The fixed-block method is a compromise between two extremes: (a) performing the
summation in-place by iterating over every value of `k`

one-by-one, and (b)
performing the summation entirely out-of-place by creating an intermediate
tensor with a new `k`

dimension of size \(K\), then summing over `k`

in
one GPU kernel call. Method (a) is unbearably slow, and method (b) can use
exorbitant amounts of memory that make it impossible to use. The fixed-block
method is like method (a), except that it iterates over fixed-size *ranges* of
`k`

. This increases the parallelism and memory requirements of the summation
calculation and decreases the number of GPU kernels launched. Smaller blocks
make einsum behave more like (a), and larger blocks make it behave more like
(b). But in all cases, the fixed block size ensures that the memory
requirements never scale with \(K\), so the space complexity for our
example would remain \(O(A)\) instead of \(O(AK)\).
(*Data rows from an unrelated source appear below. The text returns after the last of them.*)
(** The list [widgets] is an intrusive [sys_slist_t]: the model keeps the
    nodes reached from its head, in order.  [sys_slist_peek_tail] gives its
    last node, [before a l] the nodes in front of the node [a]. *)
Definition sys_slist_peek_tail (l : list nat) : option nat :=
  match l with
  | [] => None
  | _ :: _ => Some (last l O)
  end.

Fixpoint before (a : nat) (l : list nat) : list nat :=
  match l with
  | [] => []
  | b :: l' => if (b =? a)%nat then [] else b :: before a l'
  end.

(** [sys_slist_append(&widgets, &widget->node)]: [node->next = NULL], then
    [head = tail = node] on an empty list and [tail->next = node;
    tail = node] otherwise.  A node that is not in the list comes last.  For
    a node that is in the list in front of the tail, clearing its [next] cuts
    the list behind it: the nodes behind it are no longer reached from the
    head, and the node is the tail.  For the tail node itself,
    [tail->next = node] makes the node its own successor: the list is
    circular and every traversal of it runs forever.  The lists of the model
    have an end, and the only code that follows an append is such a
    traversal, so that this case is the code not returning. *)
Definition sys_slist_append (a : nat) : G unit :=
  l <- gget widgets ;;
  match sys_slist_peek_tail l with
  | None => gmodify (set_widgets [a])
  | Some t =>
      if (t =? a)%nat
      then fun _ => Hang
      else gmodify (set_widgets (before a l ++ [a]))
  end.

Section Widget.

Variable N : nat.
Variable entropy : nat -> Z.

(** [IS_ENABLED(CONFIG_USB_DEVICE_STACK)] and [CANVAS_SIZE], fixed when the
    firmware is built. *)
Variable usb_device_stack : bool.
Variable CANVAS_SIZE : Z.

(** [static void draw_top(lv_obj_t *widget, lv_color_t cbuf[],
    const struct status_state *state)]; [cbuf] is the buffer of the widget
    at address [a]. *)
Definition draw_top (widget : lv_obj_t) (a : nat) (st : status_state)
    : G unit :=
  let canvas := lv_obj_get_child widget 0 in
  gemit (lv_canvas_draw_rect_call canvas 0 0 CANVAS_SIZE CANVAS_SIZE
           LVGL_BACKGROUND) ;;
  gemit (draw_battery_call canvas st) ;;
  gemit (lv_canvas_draw_text_call canvas 0 0 CANVAS_SIZE LVGL_FOREGROUND
           (if connected st then LV_SYMBOL_WIFI else LV_SYMBOL_CLOSE)) ;;
  gemit (rotate_canvas_call canvas a).

(** [static void set_battery_status(struct zmk_widget_status *widget,
    struct battery_status_state state)] *)
Definition set_battery_status (a : nat) (s : battery_status_state) : G unit :=
  (if usb_device_stack
   then write_state a (fun st => mkStatus (battery st) (usb_present s)
                                   (connected st))
   else gret tt) ;;
  write_state a (fun st => mkStatus (level s) (charging st) (connected st)) ;;
  wd <- gget (fun d => memory d a) ;;
  draw_top (obj wd) a (state wd).

(** [SYS_SLIST_FOR_EACH_CONTAINER(&widgets, widget, node) { ... }] *)
Fixpoint for_each_widget (l : list nat) (body : nat -> G unit) : G unit :=
  match l with
  | [] => gret tt
  | a :: l' => body a ;; for_each_widget l' body
  end.

(** [static void battery_status_update_cb(struct battery_status_state state)] *)
Definition battery_status_update_cb (s : battery_status_state) : G unit :=
  l <- gget widgets ;;
  for_each_widget l (fun a => set_battery_status a s).

(** [static struct battery_status_state battery_status_get_state(
    const zmk_event_t *eh)]; [zmk_battery_state_of_charge()] returns a
    [uint8_t], and without the USB stack [usb_present] is not set. *)
Definition battery_status_get_state : G battery_status_state :=
  soc <- gget state_of_charge ;;
  usb <- gget usb_powered ;;
  gret (mkBattery (uint8 soc) (if usb_device_stack then usb else false)).

(** [static struct peripheral_status_state get_state(const zmk_event_t *_eh)] *)
Definition get_state : G peripheral_status_state :=
  c <- gget peripheral_is_connected ;;
  gret (mkPeripheral c).

(** [static void set_connection_status(struct zmk_widget_status *widget,
    struct peripheral_status_state state)] *)
Definition set_connection_status (a : nat) (s : peripheral_status_state)
    : G unit :=
  write_state a (fun st => mkStatus (battery st) (charging st)
                             (peripheral_connected s)) ;;
  wd <- gget (fun d => memory d a) ;;
  draw_top (obj wd) a (state wd).

(** [static void output_status_update_cb(struct peripheral_status_state
    state)] *)
Definition output_status_update_cb (s : peripheral_status_state) : G unit :=
  l <- gget widgets ;;
  for_each_widget l (fun a => set_connection_status a s).

(** [widget_battery_status_init()] and [widget_peripheral_status_init()], as
    [ZMK_DISPLAY_WIDGET_LISTENER] generates them: take the state with the
    getter and hand it to the update callback. *)
Definition widget_battery_status_init : G unit :=
  s <- battery_status_get_state ;; battery_status_update_cb s.

Definition widget_peripheral_status_init : G unit :=
  s <- get_state ;; output_status_update_cb s.

(** [int zmk_widget_status_init(struct zmk_widget_status *widget,
    lv_obj_t *parent)] of the work-queue variant, in full. *)
Definition zmk_widget_status_init (fuel : nat) (a : nat) (parent : lv_obj_t)
    : G Z :=
  o <- lv_obj_create parent ;;
  write_obj a o ;;
  gemit (lv_obj_set_size_call o 160 68) ;;
  top <- lv_canvas_create o ;;
  gemit (lv_obj_align_to_call top LV_ALIGN_TOP_RIGHT 0 0) ;;
  gemit (lv_canvas_set_buffer_call top a CANVAS_SIZE CANVAS_SIZE) ;;
  box <- lv_obj_create o ;;
  gmodify (set_art_box box) ;;
  gemit (lv_obj_clear_flag_scrollable_call box) ;;
  gemit (lv_obj_set_size_call box 140 68) ;;
  gemit (lv_obj_align_to_call box LV_ALIGN_TOP_LEFT 0 0) ;;
  lift_seq (shuffle_order N entropy fuel) ;;
  lift_seq (emit k_work_init_delayable_call) ;;
  lift_seq (slideshow_work_cb N entropy fuel) ;;
  lift_seq (k_work_schedule ART_ROTATE_INTERVAL) ;;
  sys_slist_append a ;;
  widget_battery_status_init ;;
  widget_peripheral_status_init ;;
  gret 0.

(** [lv_obj_t *zmk_widget_status_obj(struct zmk_widget_status *widget)] *)
Definition zmk_widget_status_obj (a : nat) : G lv_obj_t :=
  gget (fun d => obj (memory d a)).

(** An update of the status bar, as the display work queue delivers it. *)
Inductive status_update : Type :=
| battery_update (s : battery_status_state)
| connection_update (s : peripheral_status_state).

Definition deliver (u : status_update) : G unit :=
  match u with
  | battery_update s => battery_status_update_cb s
  | connection_update s => output_status_update_cb s
  end.

Fixpoint deliver_all (us : list status_update) : G unit :=
  match us with
  | [] => gret tt
  | u :: us' => deliver u ;; deliver_all us'
  end.

End Widget.

(** The calls of one [draw_top] for the widget at [a]. *)
Definition draw_top_calls (CANVAS_SIZE : Z) (widget : lv_obj_t) (a : nat)
    (st : status_state) : list gui_call :=
  [ lv_canvas_draw_rect_call (lv_obj_get_child widget 0) 0 0
      CANVAS_SIZE CANVAS_SIZE LVGL_BACKGROUND;
    draw_battery_call (lv_obj_get_child widget 0) st;
    lv_canvas_draw_text_call (lv_obj_get_child widget 0) 0 0 CANVAS_SIZE
      LVGL_FOREGROUND
      (if connected st then LV_SYMBOL_WIFI else LV_SYMBOL_CLOSE);
    rotate_canvas_call (lv_obj_get_child widget 0) a ].

(** What an update does to the status of a widget. *)
Definition updated (usb_device_stack : bool) (u : status_update)
    (st : status_state) : status_state :=
  match u with
  | battery_update s =>
      mkStatus (level s)
        (if usb_device_stack then usb_present s else charging st)
        (connected st)
  | connection_update s =>
      mkStatus (battery st) (charging st) (peripheral_connected s)
  end.

(** The latest battery level, USB presence and connection state among the
    updates [us], or the given one when there is none. *)
Fixpoint latest_level (us : list status_update) (old : Z) : Z :=
  match us with
  | [] => old
  | battery_update s :: us' => latest_level us' (level s)
  | connection_update _ :: us' => latest_level us' old
  end.

Fixpoint latest_usb (us : list status_update) (old : bool) : bool :=
  match us with
  | [] => old
  | battery_update s :: us' => latest_usb us' (usb_present s)
  | connection_update _ :: us' => latest_usb us' old
  end.

Fixpoint latest_connected (us : list status_update) (old : bool) : bool :=
  match us with
  | [] => old
  | battery_update _ :: us' => latest_connected us' old
  | connection_update s :: us' => latest_connected us' (peripheral_connected s)
  end.

End Status.

(** Everything but the widget structures and the call log is the same in
    [d] and [d']. *)
Definition status_frame (d d' : Status.display) : Prop :=
  Status.seq d' = Status.seq d /\
  Status.created d' = Status.created d /\
  Status.art_box d' = Status.art_box d /\
  Status.widgets d' = Status.widgets d /\
  Status.state_of_charge d' = Status.state_of_charge d /\
  Status.usb_powered d' = Status.usb_powered d /\
  Status.peripheral_is_connected d' = Status.peripheral_is_connected d.

(** The widget at [b] after the status of each widget of [l] went through
    [f]. *)
Definition restated (f : Status.status_state -> Status.status_state)
    (l : list nat) (m : nat -> Status.zmk_widget_status) (b : nat)
    : Status.zmk_widget_status :=
  if in_dec Nat.eq_dec b l
  then Status.mkWidget (Status.obj (m b)) (f (Status.state (m b)))
  else m b.
(** The route [/setup/verify-2fa]. *)
Definition setup_verify_2fa (username password code : string) : M response :=
  r <- verify_2fa username password code ;;
  let (success, error) := r in
  if success then
    fun w => (Ret (SuccessPage (_latest_token_b64 w)), w)
  else
    ret (VerificationFailedPage error).

End Server.

(** ** An executable instance of the external libraries

    Base64 with the standard alphabet and padding, UTF-8 validation by the
    shape of the byte sequences, and JSON for the values of [json] in the
    layout [json.dumps] writes by default. Non-ASCII text is written as it
    is, where Python writes [\uXXXX] escapes. The theorems below hold for
    every instance of [PyLib]; this one runs the model on concrete inputs. *)

Module PyRef.

Definition error (msg : string) : exn := Exn OtherException msg.

(** *** base64 *)

Definition alphabet : string :=
  "ABCDEFGHIJKLMNOPQRSTUVWXYZabcdefghijklmnopqrstuvwxyz0123456789+/".

Definition sextet (n : nat) : ascii :=
  match String.get n alphabet with Some c => c | None => "="%char end.

Fixpoint encode (s : string) : string :=
  match s with
  | EmptyString => EmptyString
  | String a EmptyString =>
      let x := nat_of_ascii a in
      String (sextet (x / 4)) (String (sextet (x mod 4 * 16)) "==")
  | String a (String b EmptyString) =>
      let x := nat_of_ascii a in
      let y := nat_of_ascii b in
      String (sextet (x / 4))
        (String (sextet (x mod 4 * 16 + y / 16))
           (String (sextet (y mod 16 * 4)) "="))
  | String a (String b (String c rest)) =>
      let x := nat_of_ascii a in
      let y := nat_of_ascii b in
      let z := nat_of_ascii c in
      String (sextet (x / 4))
        (String (sextet (x mod 4 * 16 + y / 16))
           (String (sextet (y mod 16 * 4 + z / 64))
              (String (sextet (z mod 64)) (encode rest))))
  end.

Fixpoint index_from (i : nat) (c : ascii) (s : string) : option nat :=
  match s with
  | EmptyString => None
  | String c' s' => if Ascii.eqb c c' then Some i else index_from (S i) c s'
  end.

Definition value_of (c : ascii) : option nat := index_from 0 c alphabet.

(** Characters outside the alphabet are discarded, as [b64decode] does
    without [validate]. *)
Fixpoint discard_foreign (s : string) : string :=
  match s with
  | EmptyString => EmptyString
  | String c s' =>
      match value_of c with
      | Some _ => String c (discard_foreign s')
      | None => if Ascii.eqb c "=" then String c (discard_foreign s')
                else discard_foreign s'
      end
  end.

Definition byte (n : nat) : ascii := ascii_of_nat (n mod 256).

(** The bytes of the quads up to the first padded one: what follows the
    padding is not read. *)
Fixpoint decode_quads (s : string) : option string :=
  match s with
  | EmptyString => Some EmptyString
  | String a (String b (String c (String d rest))) =>
      match value_of a, value_of b, value_of c, value_of d with
      | Some x, Some y, Some z, Some t =>
          match decode_quads rest with
          | Some out =>
              Some (String (byte (x * 4 + y / 16))
                      (String (byte (y mod 16 * 16 + z / 4))
                         (String (byte (z mod 4 * 64 + t)) out)))
          | None => None
          end
      | Some x, Some y, Some z, None =>
          if Ascii.eqb d "=" then
            Some (String (byte (x * 4 + y / 16))
                    (String (byte (y mod 16 * 16 + z / 4)) EmptyString))
          else None
      | Some x, Some y, None, None =>
          if Ascii.eqb c "=" && Ascii.eqb d "=" then
            Some (String (byte (x * 4 + y / 16)) EmptyString)
          else None
      | _, _, _, _ => None
      end
  | _ => None
  end.

Definition decode (s : string) : res string :=
  match decode_quads (discard_foreign s) with
  | Some out => Ret out
  | None => Raise (error "Incorrect padding")
  end.

(** *** UTF-8 *)

Definition continuation (c : ascii) : bool :=
  let n := nat_of_ascii c in Nat.leb 128 n && Nat.ltb n 192.

Fixpoint utf8_valid (pending : nat) (s : string) : bool :=
  match s with
  | EmptyString => Nat.eqb pending 0
  | String c s' =>
      let n := nat_of_ascii c in
      match pending with
      | S k => continuation c && utf8_valid k s'
      | O =>
          if Nat.ltb n 128 then utf8_valid 0 s'
          else if Nat.leb 194 n && Nat.ltb n 224 then utf8_valid 1 s'
          else if Nat.leb 224 n && Nat.ltb n 240 then utf8_valid 2 s'
          else if Nat.leb 240 n && Nat.ltb n 245 then utf8_valid 3 s'
          else false
      end
  end.

Definition utf8_decode (s : string) : res string :=
  if utf8_valid 0 s then Ret s
  else Raise (error "'utf-8' codec can't decode bytes").

(** *** json.dumps *)

Definition escape_char (c : ascii) : string :=
  let n := nat_of_ascii c in
  if Ascii.eqb c PyStr.dquote then String "\" (String PyStr.dquote EmptyString)
  else if Ascii.eqb c "\" then "\\"
  else if Nat.eqb n 10 then "\n"
  else if Nat.eqb n 13 then "\r"
  else if Nat.eqb n 9 then "\t"
  else if Nat.eqb n 8 then "\b"
  else if Nat.eqb n 12 then "\f"
  else if Nat.ltb n 32 || Nat.eqb n 127 then
    "\u00" ++ String (PyStr.hex_digit (n / 16))
                (String (PyStr.hex_digit (n mod 16)) EmptyString)
  else String c EmptyString.

Fixpoint escape (s : string) : string :=
  match s with
  | EmptyString => EmptyString
  | String c s' => escape_char c ++ escape s'
  end.

Definition quote (s : string) : string :=
  String PyStr.dquote (escape s ++ String PyStr.dquote EmptyString).

Definition string_of_Z (z : Z) : string := NilZero.string_of_int (Z.to_int z).

Fixpoint dumps (v : json) : string :=
  match v with
  | JNull => "null"
  | JBool true => "true"
  | JBool false => "false"
  | JInt z => string_of_Z z
  | JStr s => quote s
  | JList l => "[" ++ PyStr.join ", " (map dumps l) ++ "]"
  | JDict items =>
      "{" ++ PyStr.join ", "
               (map (fun kv : string * json =>
                       let (k, v) := kv in quote k ++ ": " ++ dumps v)
                    items)
          ++ "}"
  end.

(** *** json.loads *)

Definition is_ws (c : ascii) : bool :=
  let n := nat_of_ascii c in
  Nat.eqb n 32 || Nat.eqb n 9 || Nat.eqb n 10 || Nat.eqb n 13.

Fixpoint skip_ws (s : string) : string :=
  match s with
  | EmptyString => EmptyString
  | String c s' => if is_ws c then skip_ws s' else s
  end.

(** [s] without its prefix [lit]. *)
Fixpoint expect (lit s : string) : option string :=
  match lit, s with
  | EmptyString, _ => Some s
  | String a lit', String b s' => if Ascii.eqb a b then expect lit' s' else None
  | String _ _, EmptyString => None
  end.

Definition is_digit (c : ascii) : bool :=
  let n := nat_of_ascii c in Nat.leb 48 n && Nat.leb n 57.

Fixpoint read_digits (acc : Z) (s : string) : Z * string :=
  match s with
  | EmptyString => (acc, s)
  | String c s' =>
      if is_digit c
      then read_digits (acc * 10 + Z.of_nat (nat_of_ascii c - 48))%Z s'
      else (acc, s)
  end.

(** A number that goes on as a fraction or an exponent is a float. *)
Definition not_float (s : string) : bool :=
  match s with
  | EmptyString => true
  | String c _ => negb (Ascii.eqb c "." || Ascii.eqb c "e" || Ascii.eqb c "E")
  end.

Definition parse_natural (s : string) : option (Z * string) :=
  match s with
  | EmptyString => None
  | String c s' =>
      if Ascii.eqb c "0" then if not_float s' then Some (0%Z, s') else None
      else if is_digit c then
        let (z, rest) := read_digits 0%Z s in
        if not_float rest then Some (z, rest) else None
      else None
  end.

Definition parse_number (s : string) : option (Z * string) :=
  match s with
  | EmptyString => None
  | String c s' =>
      if Ascii.eqb c "-" then
        match parse_natural s' with
        | Some (z, rest) => Some (Z.opp z, rest)
        | None => None
        end
      else parse_natural s
  end.

Definition unescape (c : ascii) : option ascii :=
  if Ascii.eqb c PyStr.dquote then Some PyStr.dquote
  else if Ascii.eqb c "\" then Some "\"%char
  else if Ascii.eqb c "/" then Some "/"%char
  else if Ascii.eqb c "n" then Some (ascii_of_nat 10)
  else if Ascii.eqb c "r" then Some (ascii_of_nat 13)
  else if Ascii.eqb c "t" then Some (ascii_of_nat 9)
  else if Ascii.eqb c "b" then Some (ascii_of_nat 8)
  else if Ascii.eqb c "f" then Some (ascii_of_nat 12)
  else None.

Definition hex_value (c : ascii) : option nat :=
  let n := nat_of_ascii c in
  if is_digit c then Some (n - 48)
  else if Nat.leb 97 n && Nat.leb n 102 then Some (n - 87)
  else if Nat.leb 65 n && Nat.leb n 70 then Some (n - 55)
  else None.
These plots show how the space and time complexity of `einsum('ak,ak,ak->a')`

(using the real semiring) varies with block size and \(K\), the size of
dimension `k`

:

As we can see, execution time gets dramatically better even with small
increases in block size. The built-in `torch.einsum()`

function is still
much faster than the blocked versions, but when the block size is unbounded
and the summation is fully parallel, it is even faster.

For our example, the built-in einsum implementation uses the same amount of memory as the fully out-of-place einsum (this is true for this specific equation, but it does not generally hold true for all equations). Crucially, the blocked einsum implementation has constant, rather than linear, space complexity, opening up a new world of possible einsum operations.